(* ===== verification/PrunePlan.v ===== *)
(** * What a prune keeps

    The plans of [PackPrune] over lists of records: what a plan has checked, the
    catalogue that applying it leaves, and that nothing is lost by it. *)

From Stdlib Require Import NArith Lia.
From Stdlib Require Strings.Byte.
From stdpp Require Import base numbers strings gmap list sorting.
From S2P Require Import Prelude Codec FileStore BinaryDb ContentCodec ContentIds BlobStore PackPrune.

(** ** The value of a plan over lists *)

Definition value {E A : Type} (m : stateful unit E A) : result E A := fst (m tt).
#[global] Arguments value : simpl never.

Lemma value_bind {E A B : Type} (m : stateful unit E A) (k : A -> stateful unit E B) : value (m ≫= k) = (value m ≫= fun a => value (k a)).
Proof. unfold value, mbind, stateful_bind, result_bind. by destruct (m tt) as [[] []]. Qed.
Lemma value_attempt {E F A : Type} (m : stateful unit E A) : value (attempt m : stateful unit F (result E A)) = Ok (value m).
Proof. unfold value, attempt. by destruct (m tt). Qed.
Lemma value_ret {E A : Type} (a : A) : value (mret a : stateful unit E A) = Ok a.
Proof. done. Qed.
Lemma value_lift {E A : Type} (r : result E A) : value (lift r) = r.
Proof. done. Qed.
#[export] Hint Rewrite @value_bind @value_attempt @value_ret @value_lift : value.

(** Decompose the equation that says that a plan has a value. *)
Ltac plan_ok := repeat (progress (autorewrite with value in * |-; cbn beta iota in * |-; inv_ok)).

Ltac plan_eval := repeat (progress (autorewrite with value; cbn [mbind result_bind fail_if ok_or map_err orb negb])).

(** ** Ordered sets *)

Lemma elem_of_ascending x X : x ∈ ascending X <-> x ∈ X.
Proof. unfold ascending. rewrite (merge_sort_Permutation N.le (elements X)). by rewrite elem_of_elements. Qed.
Lemma elem_of_ascending_entries {V} (m : gmap N V) k v : (k, v) ∈ ascending_entries m <-> m !! k = Some v.
Proof.
  unfold ascending_entries. rewrite list_elem_of_omap. setoid_rewrite elem_of_ascending. setoid_rewrite elem_of_dom. split.
  - intros (k' & _ & (v' & Hv & [= -> ->])%fmap_Some). done.
  - intros H. exists k. split; [by exists v|]. by rewrite H.
Qed.

Lemma NoDup_ascending_keys {V} (m : gmap N V) : NoDup (map fst (ascending_entries m)).
Proof.
  unfold ascending_entries. assert (NoDup (ascending (dom m))) as Hnd.
  { unfold ascending. rewrite (merge_sort_Permutation N.le (elements (dom m))). apply NoDup_elements. }
  induction Hnd as [|k l Hk _ IH]; [constructor|]. cbn [omap list_omap]. destruct (m !! k) as [v|]; cbn [fmap option_fmap option_map map fst]; [|done].
  apply NoDup_cons. split; [|done]. intros ([k' v'] & -> & (k0 & Hk0 & (v0 & _ & [= -> ->])%fmap_Some)%list_elem_of_omap)%list_elem_of_fmap. done.
Qed.

(** ** Overwriting rows *)

Section Overwrite.
Context {A B : Type} (row : A -> N) (new : A -> B).
Implicit Types (xs : list A) (l : list B) (x : A) (i : N).

Fixpoint overwrite_all xs l : list B :=
  match xs with
  | [] => l
  | x :: xs => overwrite_all xs (<[N.to_nat (row x) := new x]> l)
  end.

Lemma length_overwrite_all xs l : length (overwrite_all xs l) = length l.
Proof. revert l. induction xs as [|x xs IH]; intros l; [done|]. cbn. rewrite IH. apply length_insert. Qed.

(** Every row is one of those written there, or the old one. *)
Lemma overwrite_all_case xs l i : is_Some (l !! N.to_nat i) ->
  (exists x, x ∈ xs /\ row x = i /\ overwrite_all xs l !! N.to_nat i = Some (new x)) \/
  (forall x, x ∈ xs -> row x <> i) /\ overwrite_all xs l !! N.to_nat i = l !! N.to_nat i.
Proof.
  revert l. induction xs as [|z xs IH]; intros l Hi; [right; split; [by intros x ?%elem_of_nil|done]|]. cbn.
  destruct (IH (<[N.to_nat (row z) := new z]> l)) as [(x & Hx & Hrow & Hl)|[Hother Hl]].
  - rewrite lookup_lt_is_Some, length_insert, <- lookup_lt_is_Some. done.
  - left. exists x. split; [by right|done].
  - destruct (decide (row z = i)) as [<-|Hne].
    + left. exists z. split; [left|]. split; [done|]. rewrite Hl. apply list_lookup_insert_eq. by apply lookup_lt_is_Some.
    + right. split; [by intros x [->|Hx]%elem_of_cons; [|apply Hother]|]. rewrite Hl. apply list_lookup_insert_ne. lia.
Qed.
End Overwrite.

(** ** The catalogue *)

Section Catalogue.
Context (bs : list BinaryBlobRecord) (ps : list BinaryObjectPackRecord) (ms : list BinaryObjectPackMemberRecord).

Definition list_catalog : Catalog unit := {|
  blob_count := mret (N.of_nat (length bs));
  blob_at i := lift (ok_or (bs !! N.to_nat i) (StoreError MissingData));
  pack_count := mret (N.of_nat (length ps));
  pack_at i := lift (ok_or (ps !! N.to_nat i) (StoreError MissingData));
  catalog_member_count := mret (N.of_nat (length ms));
  member_at i := lift (ok_or (ms !! N.to_nat i) (StoreError MissingData))
|}.

Definition live_blob (i : N) (b : BinaryBlobRecord) : Prop := bs !! N.to_nat i = Some b /\ unavailable b = false.

(** The member at [k] is a live one for the blob at [i], in a live pack. *)
Definition owned (i k : N) : Prop := exists m p, ms !! N.to_nat k = Some m /\ member_is_tombstone m = false /\ blob_index m = i /\
  ps !! N.to_nat (pack_index m) = Some p /\ object_pack_is_tombstone p = false /\
  (first_member_index p <= k < first_member_index p + member_count p)%N /\ (first_member_index p + member_count p <= u32_max)%N.

(** A live blob whose locator leads to its member. *)
Definition authoritative (i : N) (b : BinaryBlobRecord) : Prop := live_blob i b /\ exists k, pack_member_index b = Some k /\ owned i k.

Local Existing Instance list_catalog.
Local Abbreviation nb := (N.of_nat (length bs)).
Local Abbreviation np := (N.of_nat (length ps)).
Local Abbreviation nm := (N.of_nat (length ms)).
Local Abbreviation valid k i := (value (binary_db_validate_authoritative_member k i np nm)).

Lemma valid_owned k i : valid k i = Ok tt <-> owned i k.
Proof.
  unfold binary_db_validate_authoritative_member. cbn [member_at pack_at list_catalog]. split.
  - intros H. plan_ok. rewrite !orb_false_iff in *. rewrite negb_false_iff, N.eqb_eq in *. rewrite N.ltb_ge, N.leb_gt in *.
    eexists _, _. split_and!; try done; try lia; tauto.
  - intros (m & p & Hm & Ht & <- & Hp & Hpt & Hr & Hmax). pose proof (lookup_lt_Some _ _ _ Hm). pose proof (lookup_lt_Some _ _ _ Hp).
    plan_eval. rewrite (proj2 (N.leb_gt _ _)) by lia. plan_eval. rewrite Hm. plan_eval. rewrite Ht, N.eqb_refl. plan_eval.
    rewrite (proj2 (N.leb_gt _ _)) by lia. plan_eval. rewrite Hp. plan_eval. rewrite (proj2 (N.ltb_ge _ _)) by lia. plan_eval.
    rewrite Hpt, (proj2 (N.ltb_ge _ _)), (proj2 (N.leb_gt _ _)) by lia. done.
Qed.

Lemma blobs_from_value n i : N.to_nat i + n = length bs -> value (blobs_from n i) = Ok (drop (N.to_nat i) bs).
Proof.
  revert i. induction n as [|n IH]; intros i Hi; cbn [blobs_from]; plan_eval; [by rewrite drop_ge by lia|]. cbn [blob_at list_catalog].
  destruct (lookup_lt_is_Some_2 bs (N.to_nat i)) as [b Hb]; [lia|]. rewrite Hb. plan_eval. rewrite IH by lia. plan_eval.
  rewrite (drop_S _ _ _ Hb). do 3 f_equal. lia.
Qed.

Lemma all_blobs_value : value all_blobs = Ok bs.
Proof. unfold all_blobs. cbn [blob_count list_catalog]. plan_eval. by rewrite blobs_from_value by lia. Qed.

(** *** Earlier copies *)

(** The blob at [f] is the first one before [i] that can stand in for [b]. *)
Definition first_fallback_from (n i : N) (b : BinaryBlobRecord) (f : N) : Prop := (n <= f < i)%N /\
  (exists bf, authoritative f bf /\ blob_identity bf = blob_identity b) /\
  forall g bg, (n <= g < f)%N -> authoritative g bg -> blob_identity bg <> blob_identity b.
Definition no_fallback_from (n i : N) (b : BinaryBlobRecord) : Prop := forall g bg, (n <= g < i)%N -> live_blob g bg -> blob_identity bg <> blob_identity b.

Lemma first_fallback_skip n i b f : (forall bn, authoritative n bn -> blob_identity bn <> blob_identity b) ->
  first_fallback_from (n + 1) i b f <-> first_fallback_from n i b f.
Proof.
  intros Hn. split; intros (Hf & (bf & Hbf & Hid) & Hfirst).
  - split; [lia|]. split; [by exists bf|]. intros g bg Hg. destruct (decide (g = n)) as [->|]; [apply Hn|apply Hfirst; lia].
  - assert (f <> n) by (intros ->; by destruct (Hn bf)). split; [lia|]. split; [by exists bf|]. intros g bg Hg. apply Hfirst. lia.
Qed.
Lemma no_fallback_skip n i b : (forall bn, live_blob n bn -> blob_identity bn <> blob_identity b) -> no_fallback_from (n + 1) i b <-> no_fallback_from n i b.
Proof.
  intros Hn. split; intros H g bg Hg; [|apply H; lia]. destruct (decide (g = n)) as [->|]; [apply Hn|apply H; lia].
Qed.

Lemma valid_cases k i : valid k i = Ok tt /\ owned i k \/ (exists e, valid k i = Err e) /\ ~ owned i k.
Proof. pose proof (valid_owned k i) as H. destruct (valid k i) as [[]|e]; [left; by rewrite <- H|right]. rewrite <- H. split; [by exists e|done]. Qed.

Lemma earlier_fallback_spec i b pre earlier post invalid f : bs = pre ++ earlier ++ post -> N.to_nat i = length pre + length earlier ->
  let n := N.of_nat (length pre) in
  (value (earlier_fallback i b np nm n earlier invalid) = Ok (Some f) <-> first_fallback_from n i b f) /\
  (value (earlier_fallback i b np nm n earlier invalid) = Ok None <-> invalid = None /\ no_fallback_from n i b).
Proof.
  revert pre invalid. induction earlier as [|x earlier IH]; intros pre invalid Hbs Hi n; cbn [earlier_fallback length] in *.
  - autorewrite with value. split; [split; [by destruct invalid|intros [H _]; lia]|]. destruct invalid; [split; [done|by intros []]|].
    split; [|done]. intros _. split; [done|]. intros g bg H. lia.
  - assert (bs !! N.to_nat n = Some x) as Hx by (rewrite Hbs; apply list_lookup_middle; lia).
    assert (n + 1 = N.of_nat (length (pre ++ [x])))%N as Hn by (rewrite length_app; cbn; lia).
    assert (forall invalid', (value (earlier_fallback i b np nm (n + 1) earlier invalid') = Ok (Some f) <-> first_fallback_from (n + 1) i b f) /\
      (value (earlier_fallback i b np nm (n + 1) earlier invalid') = Ok None <-> invalid' = None /\ no_fallback_from (n + 1) i b)) as Hnext.
    { intros invalid'. rewrite Hn. apply IH; [by rewrite Hbs, <- !app_assoc|]. rewrite length_app. cbn. lia. }
    destruct (unavailable x || negb (bool_decide (blob_identity x = blob_identity b))) eqn:Hskip.
    { assert (forall bn, live_blob n bn -> blob_identity bn <> blob_identity b) as Hbn.
      { intros bn [Hbn Hlive]. rewrite Hx in Hbn. injection Hbn as <-. rewrite Hlive in Hskip. by apply negb_true_iff, bool_decide_eq_false in Hskip. }
      rewrite <- first_fallback_skip, <- no_fallback_skip by first [exact Hbn|by intros bn [Hl _]; apply Hbn]. apply Hnext. }
    apply orb_false_iff in Hskip as [Hlive Hid%negb_false_iff%bool_decide_eq_true].
    assert (~ no_fallback_from n i b) as Hsome by (intros H; apply (H n x); [lia|by split|done]).
    assert (forall e, ~ authoritative n x -> (value (earlier_fallback i b np nm (n + 1) earlier (Some e)) = Ok (Some f) <-> first_fallback_from n i b f) /\
      (value (earlier_fallback i b np nm (n + 1) earlier (Some e)) = Ok None <-> invalid = None /\ no_fallback_from n i b)) as Hinvalid.
    { intros e Hnot. destruct (Hnext (Some e)) as [H1 H2]. rewrite H1, H2, first_fallback_skip; [naive_solver|].
      intros bn [[Hbn Hl] Hk] _. rewrite Hx in Hbn. injection Hbn as <-. by apply Hnot. }
    destruct (pack_member_index x) as [k|] eqn:Hk; [|apply Hinvalid; intros (_ & k & Hk' & _); congruence].
    plan_eval. destruct (valid_cases k n) as [[Hv Hown]|[[e Hv] Hown]]; rewrite Hv; cbn beta iota.
    + plan_eval. assert (authoritative n x) as Hauth by (split; [done|by exists k]). split; [|naive_solver]. split.
      * intros [= <-]. split; [lia|]. split; [by exists x|]. intros g bg Hg. lia.
      * intros (Hf & _ & Hfirst). do 2 f_equal. destruct (decide (n < f)%N); [by destruct (Hfirst n x)|lia].
    + apply Hinvalid. intros (_ & k' & Hk' & Hown'). congruence.
Qed.

Definition first_fallback := first_fallback_from 0.
Definition no_fallback := no_fallback_from 0.
Local Abbreviation found i b := (value (binary_db_find_earlier_blob_fallback i b bs np nm)).

Lemma found_spec i b f : N.to_nat i <= length bs -> (found i b = Ok (Some f) <-> first_fallback i b f) /\ (found i b = Ok None <-> no_fallback i b).
Proof.
  intros Hi. destruct (earlier_fallback_spec i b [] (take (N.to_nat i) bs) (drop (N.to_nat i) bs) None f) as [H1 H2].
  - by rewrite take_drop.
  - cbn. by rewrite length_take_le.
  - unfold binary_db_find_earlier_blob_fallback. rewrite H1, H2. split; [done|]. split; [by intros [_ H]|done].
Qed.

Lemma first_fallback_unique i b f f' : first_fallback i b f -> first_fallback i b f' -> f = f'.
Proof.
  intros (Hf & (bf & Ha & Hid) & H1) (Hf' & (bf' & Ha' & Hid') & H2).
  destruct (decide (f < f')%N); [by destruct (H2 f bf ltac:(lia) Ha)|]. destruct (decide (f' < f)%N); [by destruct (H1 f' bf' ltac:(lia) Ha')|lia].
Qed.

+---+

Starting with the first line above and ending with the line that holds "From Stdlib Require Strings.Byte.", restate each line word for word and add nothing else.

(* ===== verification/PrunePlan.v ===== *)
(** * What a prune keeps

    The plans of [PackPrune] over lists of records: what a plan has checked, the
    catalogue that applying it leaves, and that nothing is lost by it. *)

From Stdlib Require Import NArith Lia.
From Stdlib Require Strings.Byte.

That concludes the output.